RECORDED INFORMATION section start
(** The takeover-span countdown of the recovery state machine. *)
Definition isRecoveryArmed (s : t) (targetPeerId : Z) : bool :=
  (0 <? recoveryCycles s) && (recoveryTarget s =? targetPeerId).
Definition setRecoveryCycles (targetPeerId : Z) (s : t) : t :=
  with_recoveryTarget targetPeerId (with_recoveryCycles config.recovery.QuietCycles s).
Definition resetRecoveryCycles (s : t) : t :=
  with_recoveryTarget NoPeer (with_recoveryCycles 0 s).
Definition isRecoveryOngoing (s : t) : bool * t :=
  if recoveryCycles s =? 0 then (false, s)
  else
    let s := with_recoveryCycles (recoveryCycles s - 1) s in
    if recoveryCycles s =? 0 then (false, with_recoveryTarget NoPeer s) else (true, s).

Definition requestOrphanSweep (s : t) : t := with_orphanSweepPending true s.
Definition clearOrphanSweep (s : t) : t := with_orphanSweepPending false s.

Definition tickPeriodicScan (s : t) : bool * t :=
  let '(due, next) := timing.PeriodicGate.isDue (scanRefresh s) (tickTime s)
                        config.poll_thread.ScanRefreshInterval in
  (due, with_scanRefresh next s).

End LocalPeerState.

(** ** Worlds and effects *)

Module Env.
Record t := mk {
  clock : nat -> Z;          (* timing::now, by read *)
  wall : nat -> Z;           (* timing::wall<Nanos>, by read *)
  draw : nat -> Z;           (* the nonce engine, by draw *)
  interf : nat -> Region.t -> Region.t;   (* the other peers, before each access *)
  fuel : nat;                (* turns a deadline loop may take *)
}.
End Env.

Module World.
Record t := mk {
  region : Region.t;
  local : LocalPeerState.t;
  accesses : nat;
  clockReads : nat;
  wallReads : nat;
  draws : nat;
  steps : list (Region.t * Region.t);
}.

Definition with_region (v : Region.t) (s : t) : t :=
  mk v (local s) (accesses s) (clockReads s) (wallReads s) (draws s) (steps s).
Definition with_local (v : LocalPeerState.t) (s : t) : t :=
  mk (region s) v (accesses s) (clockReads s) (wallReads s) (draws s) (steps s).
Definition with_accesses (v : nat) (s : t) : t :=
  mk (region s) (local s) v (clockReads s) (wallReads s) (draws s) (steps s).
Definition with_clockReads (v : nat) (s : t) : t :=
  mk (region s) (local s) (accesses s) v (wallReads s) (draws s) (steps s).
Definition with_wallReads (v : nat) (s : t) : t :=
  mk (region s) (local s) (accesses s) (clockReads s) v (draws s) (steps s).
Definition with_draws (v : nat) (s : t) : t :=
  mk (region s) (local s) (accesses s) (clockReads s) (wallReads s) v (steps s).
Definition with_steps (v : list (Region.t * Region.t)) (s : t) : t :=
  mk (region s) (local s) (accesses s) (clockReads s) (wallReads s) (draws s) v.
End World.

(** The handlers of one peer: the runs of [Effect] over the region and this
    peer's process. *)
Definition M : Type -> Type := run Env.t World.t.

(** The world once the other peers' writes up to this access have landed. *)
Definition tick (E : Env.t) (w : World.t) : World.t :=
  World.with_accesses (S (World.accesses w))
    (World.with_region (Env.interf E (World.accesses w) (World.region w)) w).

(** The world after this peer's store [f], the step on record. *)
Definition put (f : Region.t -> Region.t) (w : World.t) : World.t :=
  World.with_steps ((World.region w, f (World.region w)) :: World.steps w)
    (World.with_region (f (World.region w)) w).

(** [coherency::get] of a line: [f] selects it. *)
Definition read {A} (f : Region.t -> A) : M A := fun E w =>
  let w := tick E w in Some (f (World.region w), w).

(** [coherency::set] of a line. *)
Definition write (f : Region.t -> Region.t) : M unit := fun E w => Some (tt, put f (tick E w)).

(** [coherency::rmw]: a whole-line get, then the whole line set back; another
    writer may land between the two. *)
Definition rmw {T} (slot : Region.t -> T) (store : T -> Region.t -> Region.t) (mutate : T -> T) : M unit :=
  let! copy := read slot in
  write (store (mutate copy)).

(** [coherency::rmwIfTrue]: a [None] of [mutate] leaves the slot unwritten. *)
Definition rmwIfTrue {T} (slot : Region.t -> T) (store : T -> Region.t -> Region.t)
    (mutate : T -> option T) : M bool :=
  let! copy := read slot in
  match mutate copy with
  | None => ret false
  | Some copy => write (store copy) ;;; ret true
  end.

(** The same with a [mutate] that itself looks at the region. *)
Definition rmwIfTrueM {T} (slot : Region.t -> T) (store : T -> Region.t -> Region.t)
    (mutate : T -> M (option T)) : M bool :=
  let! copy := read slot in
  let! changed := mutate copy in
  match changed with
  | None => ret false
  | Some copy => write (store copy) ;;; ret true
  end.

Definition get {A} (f : LocalPeerState.t -> A) : M A := fun _ w => Some (f (World.local w), w).
Definition modify (f : LocalPeerState.t -> LocalPeerState.t) : M unit :=
  fun _ w => Some (tt, World.with_local (f (World.local w)) w).
(** A query that also changes the DRAM state. *)
Definition query {A} (f : LocalPeerState.t -> A * LocalPeerState.t) : M A :=
  fun _ w => let '(a, l) := f (World.local w) in Some (a, World.with_local l w).

Definition now : M Z := fun E w =>
  Some (Env.clock E (World.clockReads w), World.with_clockReads (S (World.clockReads w)) w).
Definition wallNow : M Z := fun E w =>
  Some (Env.wall E (World.wallReads w), World.with_wallReads (S (World.wallReads w)) w).
Definition drawNonce : M Z := fun E w =>
  Some (Env.draw E (World.draws w), World.with_draws (S (World.draws w)) w).
Definition getFuel : M nat := fun E w => Some (Env.fuel E, w).
(** ** Total correctness: the rules of the accesses *)

Section wp_rules.
Context (E : Env.t).

Lemma wp_read {A} (f : Region.t -> A) (Q : A -> World.t -> Prop) w :
  Q (f (World.region (tick E w))) (tick E w) -> wp (read f) E Q w.
Proof. done. Qed.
RECORDED INFORMATION section end
# [WHAT IS NEEDED]
In the entries above, find each line with "targetPeerId" and copy it.

# [RESPONSE]
Definition isRecoveryArmed (s : t) (targetPeerId : Z) : bool :=
  (0 <? recoveryCycles s) && (recoveryTarget s =? targetPeerId).
Definition setRecoveryCycles (targetPeerId : Z) (s : t) : t :=
  with_recoveryTarget targetPeerId (with_recoveryCycles config.recovery.QuietCycles s).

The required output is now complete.